Chen Buxin, Zhang Zheng, Xia Dan, Sidky Emil Y, Pan Xiaochuan
Department of Radiology, The University of Chicago, Chicago, IL 60637, United States of America.
Department of Radiation and Cellular Oncology, The University of Chicago, Chicago, IL 60637, United States of America.
Phys Med Biol. 2025 May 22;70(11):115005. doi: 10.1088/1361-6560/add789.
We investigate and develop an algorithm to invert the well-established non-linear data model in standard computed tomography (CT) for numerically accurate and stable reconstruction of multi (⩾2)-basis images directly from a set of conventional data collected with a single spectrum in standard CT.Using the basis-region technique to reduce the number of voxel values, i.e. unknowns, in the basis images to be reconstructed and the volume-conservation constraint to augment conventional data, we formulate the reconstruction problem (i.e. the inverse problem) as a non-convex optimization program and develop the dynamic non-convex primal-dual (dNCPD) algorithm to empirically solve the optimization program for numerically accurate and stable reconstruction of multi-basis images from conventional data.We conduct studies to verify numerically the reconstruction accuracy of the dNCPD algorithm with simulated conventional data and also studies to evaluate the stability of the dNCPD algorithm with real conventional data that contain noise and other physical factors. The study results reveal that the dNCPD algorithm can numerically accurately and stably yield multi-basis images and virtual monochromatic images from conventional data.The work can be of theoretic interest and practical implication as it reveals the possibility of yielding multi-basis images from conventional data in standard CT, instead of data collected in dual-energy, multi-spectra, or photon-counting CT.

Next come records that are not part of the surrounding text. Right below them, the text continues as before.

(* ===== verification/Tree.v ===== *)
(** * Tree

    [runtime/tree.go]: the filter trees a caller builds at run time - their
    constructors, the caps, validation, the structural encoding used in cache
    keys and the flattening of leaf arguments. *)

From S2P Require Import Prelude.

(** ** Values and errors

    [goany] is what the composer can tell about an [any]: an opaque scalar, or
    a slice it can index. *)
Inductive goany :=
  | AVal (v : bytes)
  | ASlice (elems : list goany).

(** The errors of package [runtime] (with the numbers their messages carry)
    and Go's run-time panic on an index out of range. *)
Inductive RtErr :=
  | ErrFilterRequired
  | ErrTreeTooLarge
  | ErrTreePredicate (pred : Z)
  | ErrTreeArity (pred : Z) (want got : nat)
  | ErrShapeKeyLimit (n : Z)
  | ErrChooseRequired
  | ErrChooseRange (v : Z)
  | ErrOrderKey (v : Z)
  | ErrShapeNotExpanded
  | GoPanic.

(** [Case] and [Span] of [runtime.go]: one selectable body with its parameter
    tokens. *)
Record RSpan := mkRSpan { RsStart : Z; RsEnd : Z }.
Record Case := mkCase { CText : bytes; CParamSpans : list RSpan; CParamIdx : list Z }.

(** ** Trees *)
Inductive Op := opLeaf | opAnd | opOr | opTrue.

Inductive node := mkNode (op : Op) (kids : list node) (pred : Z) (args : list goany).

Definition n_op (n : node) : Op := let 'mkNode o _ _ _ := n in o.
Definition n_kids (n : node) : list node := let 'mkNode _ k _ _ := n in k.
Definition n_pred (n : node) : Z := let 'mkNode _ _ p _ := n in p.
Definition n_args (n : node) : list goany := let 'mkNode _ _ _ a := n in a.

(** [Tree{n}], [None] being the zero Tree. *)
Abbreviation Tree := (option node).

Definition IsZero (t : Tree) : bool := match t with None => true | Some _ => false end.

Definition Unscoped : Tree := Some (mkNode opTrue [] 0 []).

Definition NewLeaf (pred : Z) (args : list goany) : Tree := Some (mkNode opLeaf [] pred args).

Definition combine (op : Op) (ts : list Tree) : Tree :=
  let kids := omap id ts in
  match kids with
  | [] => Unscoped
  | [k] => Some k
  | _ => Some (mkNode op kids 0 [])
  end.

Definition And (ts : list Tree) : Tree := combine opAnd ts.
Definition Or (ts : list Tree) : Tree := combine opOr ts.

(** ** Caps *)
Record TreeCaps := mkCaps { MaxNodes : Z; MaxDepth : Z }.

Definition DefaultTreeCaps : TreeCaps := mkCaps 32 8.

Definition MaxTreeArgs : Z := 32767.

(** The closure [rec] of [checkCaps]; the captured counters [nodes] and [args]
    are threaded through. *)
Fixpoint check_caps_rec (caps : TreeCaps) (n : node) (depth : Z) (st : Z * Z)
    : result RtErr (Z * Z) :=
  match n with
  | mkNode _ kids _ nargs =>
      let '(nodes, args) := st in
      let nodes := (nodes + 1)%Z in
      if (Z.ltb (MaxNodes caps) nodes || Z.ltb (MaxDepth caps) depth)%bool then Err ErrTreeTooLarge
      else
        let args := (args + Z.of_nat (length nargs))%Z in
        if Z.ltb MaxTreeArgs args then Err ErrTreeTooLarge
        else
          rfold (fun st k => check_caps_rec caps k (depth + 1) st) (nodes, args) kids
  end.

Definition checkCaps (t : Tree) (caps : TreeCaps) : result RtErr unit :=
  match t with
  | None => Ok tt
  | Some n => let! _ := check_caps_rec caps n 1 (0, 0)%Z in Ok tt
  end.

(** ** Validation *)
Definition leafArity (c : Case) : nat :=
  foldl (fun want idx => if Z.ltb (Z.of_nat want) (idx + 1) then Z.to_nat (idx + 1) else want)
    0 (CParamIdx c).

(** The closure [rec] of [validate]. *)
Fixpoint validate_rec (preds : list Case) (n : node) : result RtErr unit :=
  match n with
  | mkNode op kids pred nargs =>
      let! _ :=
        match op with
        | opLeaf =>
            if (Z.ltb pred 0 || Z.leb (Z.of_nat (length preds)) pred)%bool
            then Err (ErrTreePredicate pred)
            else
              let! c := or_err (preds !! Z.to_nat pred) GoPanic in
              if decide (length nargs = leafArity c) then Ok tt
              else Err (ErrTreeArity pred (leafArity c) (length nargs))
        | _ => Ok tt
        end in
      rfold (fun _ k => validate_rec preds k) tt kids
  end.

Definition validate (t : Tree) (preds : list Case) (caps : TreeCaps) : result RtErr unit :=
  let! _ := checkCaps t caps in
  match t with
  | None => Ok tt
  | Some n => validate_rec preds n
  end.

(** ** The structural encoding *)
Fixpoint appendEncoding (n : node) (dst : bytes) : bytes :=
  match n with
  | mkNode op kids pred _ =>
      match op with
      | opTrue => dst ++ bs "T"
      | opLeaf => (dst ++ bs "p") ++ FormatInt pred
      | _ =>
          let dst := dst ++ (match op with opAnd => bs "&" | _ => bs "|" end) ++ bs "(" in
          let '(_, dst) := foldl (fun '(first, dst) k =>
              (false, appendEncoding k (if (first : bool) then dst else dst ++ bs ",")))
            (true, dst) kids in
          dst ++ bs ")"
      end
  end.

Definition Encode (t : Tree) : bytes :=
  match t with None => bs "T" | Some n => appendEncoding n [] end.

(** ** Arguments *)
Fixpoint countArgs (n : node) : nat :=
  match n with
  | mkNode opLeaf _ _ nargs => length nargs
  | mkNode _ kids _ _ => foldl (fun c k => c + countArgs k) 0 kids
  end.

Fixpoint appendArgs (n : node) (dst : list goany) : list goany :=
  match n with
  | mkNode opLeaf _ _ nargs => dst ++ nargs
  | mkNode _ kids _ _ => foldl (fun dst k => appendArgs k dst) dst kids
  end.

Definition TreeArgs (t : Tree) : list goany :=
  match t with
  | None => []
  | Some n => if decide (countArgs n = 0) then [] else appendArgs n []
  end.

我们研究并开发了一种算法,用于对标准计算机断层扫描(CT)中成熟的非线性数据模型进行反演,以便直接从标准CT中用单光谱采集的一组传统数据精确且稳定地数值重建多(⩾2)基图像。利用基区域技术减少待重建基图像中的体素值数量,即未知数数量,并利用体积守恒约束增强传统数据,我们将重建问题(即反问题)表述为一个非凸优化程序,并开发了动态非凸原始对偶(dNCPD)算法,以通过经验求解该优化程序,从而从传统数据中精确且稳定地数值重建多基图像。我们进行研究以用模拟传统数据数值验证dNCPD算法的重建精度,还进行研究以用包含噪声和其他物理因素的真实传统数据评估dNCPD算法的稳定性。研究结果表明,dNCPD算法能够从传统数据中精确且稳定地生成多基图像和虚拟单色图像。这项工作具有理论意义和实际意义,因为它揭示了在标准CT中从传统数据而非双能、多光谱或光子计数CT采集的数据中生成多基图像的可能性。